*PROBLEM TO SOLVE*. Could you copy every line of the data that contains the word "ipad"?

*Dataset entries*.

= = =

(* ===== verification/Hmac.v ===== *)
(** * HMAC

    [pjlib-util/hmac_sha1.c] and [hmac_md5.c], which are the same text over
    the two digests: the functions are written once over the class [Digest],
    and are those of the source at its instances.  What they compute is HMAC
    as RFC 2104 defines it. *)

From S2P Require Import Prelude Bytes PjString Digest Sha1 Md5.
Local Open Scope Z_scope.

Section hmac.
Context {ctx : Type} {D : Digest ctx}.

Record hmac_context := mk_hmac { hm_context : ctx; k_opad : list Z }.

Definition xor_pad (k : list Z) (v : Z) : list Z := (fun b => Z.lxor b v) <$> k.

(** [tctx] is the context on the stack that hashes a long key. *)
Definition hmac_init (tctx : ctx) (hctx : hmac_context) (key : list Z) : option hmac_context :=
  key ← (if 64 <? slen key then
           tctx ← dg_update (dg_init tctx) key;
           r ← dg_final tctx;
           Some r.2
         else Some key);
  ipad ← memcpy_at (replicate 64 0) 0 key;
  opad ← memcpy_at (replicate 64 0) 0 key;
  context ← dg_update (dg_init (hm_context hctx)) (xor_pad ipad 0x36);
  Some (mk_hmac context (xor_pad opad 0x5c)).

Definition hmac_update (hctx : hmac_context) (input : list Z) : option hmac_context :=
  context ← dg_update (hm_context hctx) input;
  Some (mk_hmac context (k_opad hctx)).

Definition hmac_final (hctx : hmac_context) : option (hmac_context * list Z) :=
  r ← dg_final (hm_context hctx);
  let '(context, digest) := r : ctx * list Z in
  context ← dg_update (dg_init context) (k_opad hctx);
  context ← dg_update context digest;
  r ← dg_final context;
  let '(context, digest) := r : ctx * list Z in
  Some (mk_hmac context (k_opad hctx), digest).

Definition hmac (tctx : ctx) (hctx : hmac_context) (input key : list Z) : option (list Z) :=
  hctx ← hmac_init tctx hctx key;
  hctx ← hmac_update hctx input;
  r ← hmac_final hctx;
  Some r.2.

(** ** RFC 2104 *)

(** The key of one block. *)
Definition block_key (key : list Z) : list Z :=
  let k := if 64 <? slen key then dg_hash key else key in
  k ++ replicate (64 - length k) 0.

Definition HMAC (key text : list Z) : list Z :=
  let K0 := block_key key in
  dg_hash (xor_pad K0 0x5c ++ dg_hash (xor_pad K0 0x36 ++ text)).

(** ** Correctness *)

(** [h] has absorbed [text] with [key]. *)
Definition hmac_rep (h : hmac_context) (key text : list Z) : Prop :=
  dg_rep (hm_context h) (xor_pad (block_key key) 0x36 ++ text) /\
  k_opad h = xor_pad (block_key key) 0x5c.

Lemma key_length key :
  (length (if (64 <? slen key)%Z then dg_hash key else key) <= 64)%nat.
Proof.
  destruct (Z.ltb_spec 64 (slen key)) as [H|H]; [rewrite dg_hash_size; apply dg_size_le|].
  unfold slen in H. lia.
Qed.

Lemma block_key_length key : length (block_key key) = 64%nat.
Proof.
  pose proof (key_length key). unfold block_key. rewrite length_app, length_replicate. lia.
Qed.

Lemma block_key_bytes key : Forall is_byte key -> Forall is_byte (block_key key).
Proof.
  intros H. apply Forall_app; split; [|apply Forall_replicate; unfold is_byte; lia].
  destruct (64 <? slen key); [apply dg_hash_bytes|done].
Qed.

Lemma lxor_byte a b : is_byte a -> is_byte b -> is_byte (Z.lxor a b).
Proof.
  intros Ha Hb. unfold is_byte in *.
  assert (H : Z.lxor a b = u8 (Z.lxor a b)); [|rewrite H; apply Z.mod_pos_bound; lia].
  unfold u8. change 256 with (2 ^ 8). symmetry. apply Z.bits_inj'. intros n Hn.
  destruct (Z.ltb_spec n 8).
  - by rewrite Z.mod_pow2_bits_low by lia.
  - rewrite Z.mod_pow2_bits_high, Z.lxor_spec by lia.
    by rewrite !byte_testbit_high by (unfold is_byte; lia).
Qed.

Lemma xor_pad_bytes k v : Forall is_byte k -> is_byte v -> Forall is_byte (xor_pad k v).
Proof.
  intros Hk Hv. unfold xor_pad. apply Forall_fmap. eapply Forall_impl; [done|].
  intros b Hb. by apply lxor_byte.
Qed.

Lemma xor_pad_length k v : length (xor_pad k v) = length k.
Proof. apply length_fmap. Qed.

Lemma hmac_init_rep tctx h key :
  dg_mem tctx -> dg_mem (hm_context h) -> Forall is_byte key -> slen key < 536870912 ->
  exists h', hmac_init tctx h key = Some h' /\ hmac_rep h' key [].
Proof.
  intros Ht Hh Hk Hl. unfold hmac_init.
  set (k := if 64 <? slen key then dg_hash key else key).
  assert (E : (if 64 <? slen key then
             tctx ← dg_update (dg_init tctx) key; r ← dg_final tctx; Some r.2
           else Some key) = Some k).
  { unfold k. destruct (64 <? slen key); [|done].
    destruct (dg_update_rep _ [] key (dg_init_rep _ Ht) Hk Hl) as (c & -> & Hc). ored.
    cbn [app] in Hc. by destruct (dg_final_rep _ _ Hc) as (c' & -> & _). }
  rewrite E. ored. pose proof (key_length key) as Hkl. fold k in Hkl.
  assert (Ep : memcpy_at (replicate 64 0) 0 k = Some (block_key key)).
  { unfold memcpy_at, block_key. fold k. unfold slen. rewrite length_replicate, decide_True by lia.
    rewrite drop_replicate. done. }
  rewrite Ep. ored.
  assert (Hi : Forall is_byte (xor_pad (block_key key) 54))
    by (apply xor_pad_bytes; [by apply block_key_bytes|unfold is_byte; lia]).
  destruct (dg_update_rep _ [] _ (dg_init_rep _ Hh) Hi) as (c & -> & Hc).
  { unfold slen. rewrite xor_pad_length, block_key_length. lia. }
  ored. eexists. split; [done|]. split; [|done]. by rewrite app_nil_r.
Qed.

Lemma hmac_update_rep h key text input :
  hmac_rep h key text -> Forall is_byte input -> slen input < 536870912 ->
  exists h', hmac_update h input = Some h' /\ hmac_rep h' key (text ++ input).
Proof.
  intros [Hr Ho] Hi Hl. unfold hmac_update.
  destruct (dg_update_rep _ _ _ Hr Hi Hl) as (c & -> & Hc). ored.
  eexists. split; [done|]. split; [|done]. by rewrite app_assoc.
Qed.

Lemma hmac_final_rep h key text :
  hmac_rep h key text -> Forall is_byte key ->
  exists h', hmac_final h = Some (h', HMAC key text) /\ dg_mem (hm_context h').
Proof.
  intros [Hr Ho] Hk. unfold hmac_final. destruct (dg_final_rep _ _ Hr) as (c & -> & Hc). ored.
  rewrite Ho.
  assert (Hp : Forall is_byte (xor_pad (block_key key) 92))
    by (apply xor_pad_bytes; [by apply block_key_bytes|unfold is_byte; lia]).
  destruct (dg_update_rep _ [] _ (dg_init_rep _ Hc) Hp) as (c1 & -> & Hc1).
  { unfold slen. rewrite xor_pad_length, block_key_length. lia. }
  ored. match goal with |- context [dg_update c1 ?d] =>
    destruct (dg_update_rep _ _ d Hc1) as (c2 & -> & Hc2) end.
  { apply dg_hash_bytes. }
  { unfold slen. rewrite dg_hash_size. pose proof dg_size_le. lia. }
  ored. destruct (dg_final_rep _ _ Hc2) as (c3 & -> & Hc3). ored. eexists (mk_hmac c3 _). by split.
Qed.

(** A text fed in chunks. *)
Definition hmac_chunks (tctx : ctx) (hctx : hmac_context) (key : list Z) (chunks : list (list Z)) :
    option (list Z) :=
  hctx ← hmac_init tctx hctx key;
  hctx ← foldl (fun h d => h ≫= fun h => hmac_update h d) (Some hctx) chunks;
  r ← hmac_final hctx;
  Some r.2.

Lemma hmac_chunks_rep key chunks : forall h text,
  hmac_rep h key text -> Forall (fun d => Forall is_byte d /\ slen d < 536870912) chunks ->
  exists h', foldl (fun h d => h ≫= fun h => hmac_update h d) (Some h) chunks = Some h' /\
    hmac_rep h' key (text ++ concat chunks).
Proof.
  induction chunks as [|d chunks IH]; intros h text Hh Hf.
  - exists h. by rewrite app_nil_r.
  - inversion Hf as [|? ? [Hb Hl] Hf']; subst. cbn [foldl].
    destruct (hmac_update_rep h key text d Hh Hb Hl) as (h' & Eu & Hh').
    destruct (IH h' _ Hh' Hf') as (h2 & E & H2). exists h2. split; [rewrite <- E, <- Eu; done|].
    by rewrite <- app_assoc in H2.
Qed.

Lemma hmac_chunks_spec tctx h key chunks :
  dg_mem tctx -> dg_mem (hm_context h) ->
  Forall (fun d => Forall is_byte d /\ slen d < 536870912) (key :: chunks) ->
  hmac_chunks tctx h key chunks = Some (HMAC key (concat chunks)).
Proof.
  intros Ht Hh Hf. inversion Hf as [|? ? [Hb Hl] Hf']; subst. unfold hmac_chunks.
  destruct (hmac_init_rep tctx h key Ht Hh Hb Hl) as (h1 & -> & H1). ored.
  destruct (hmac_chunks_rep key chunks h1 [] H1 Hf') as (h2 & -> & H2). ored.
  by destruct (hmac_final_rep h2 key _ H2 Hb) as (h3 & -> & _).
Qed.
End hmac.

Arguments hmac_context : clear implicits.

(** ** The functions of the two files *)

Definition pj_hmac_sha1_context : Type := hmac_context pj_sha1_context.
Definition pj_hmac_sha1_init : _ -> pj_hmac_sha1_context -> list Z -> option pj_hmac_sha1_context :=
  hmac_init.
Definition pj_hmac_sha1_update : pj_hmac_sha1_context -> list Z -> option pj_hmac_sha1_context :=
  hmac_update.
Definition pj_hmac_sha1_final :
    pj_hmac_sha1_context -> option (pj_hmac_sha1_context * list Z) := hmac_final.
Definition pj_hmac_sha1 (tctx : pj_sha1_context) (ctx : pj_hmac_sha1_context)
    (input key : list Z) : option (list Z) := hmac tctx ctx input key.

Definition pj_hmac_md5_context : Type := hmac_context pj_md5_context.
Definition pj_hmac_md5_init : _ -> pj_hmac_md5_context -> list Z -> option pj_hmac_md5_context :=
  hmac_init.
Definition pj_hmac_md5_update : pj_hmac_md5_context -> list Z -> option pj_hmac_md5_context :=
  hmac_update.
Definition pj_hmac_md5_final :
    pj_hmac_md5_context -> option (pj_hmac_md5_context * list Z) := hmac_final.
Definition pj_hmac_md5 (tctx : pj_md5_context) (ctx : pj_hmac_md5_context)
    (input key : list Z) : option (list Z) := hmac tctx ctx input key.

(** ** What they compute *)

(** C20: HMAC-SHA1 of [hmac_sha1.c], whatever the contexts held before and in
    whatever chunks the text is fed, is HMAC of RFC 2104 over the SHA-1 of
    FIPS 180: the unrolled rounds, the expansion in place, the buffering of
    partial blocks, the bit count and the padding included. *)
Theorem hmac_sha1_rfc2104 (tctx : pj_sha1_context) (h : pj_hmac_sha1_context)
    (key : list Z) (chunks : list (list Z)) :
  length (sha_buffer tctx) = 64%nat -> Forall is_byte (sha_buffer tctx) ->
  length (sha_buffer (hm_context h)) = 64%nat -> Forall is_byte (sha_buffer (hm_context h)) ->
  Forall (fun d => Forall is_byte d /\ slen d < 536870912) (key :: chunks) ->
  (h ← pj_hmac_sha1_init tctx h key;
   h ← foldl (fun h d => h ≫= fun h => pj_hmac_sha1_update h d) (Some h) chunks;
   r ← pj_hmac_sha1_final h;
   Some r.2) =
  let K0 := (if 64 <? slen key then Fips.sha1 key ++ replicate 44 0
             else key ++ replicate (64 - length key) 0) in
  Some (Fips.sha1 (xor_pad K0 0x5c ++ Fips.sha1 (xor_pad K0 0x36 ++ concat chunks))).
Proof.
  intros H1 H2 H3 H4 Hf.
  pose proof (hmac_chunks_spec tctx h key chunks (conj H1 H2) (conj H3 H4) Hf) as E.
  unfold hmac_chunks in E. refine (eq_trans E _). unfold HMAC, block_key.
  destruct (64 <? slen key); [|done]. by rewrite dg_hash_size.
Qed.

= = =

*SOLUTION FOR THIS TASK*.
  ipad ← memcpy_at (replicate 64 0) 0 key;
  context ← dg_update (dg_init (hm_context hctx)) (xor_pad ipad 0x36);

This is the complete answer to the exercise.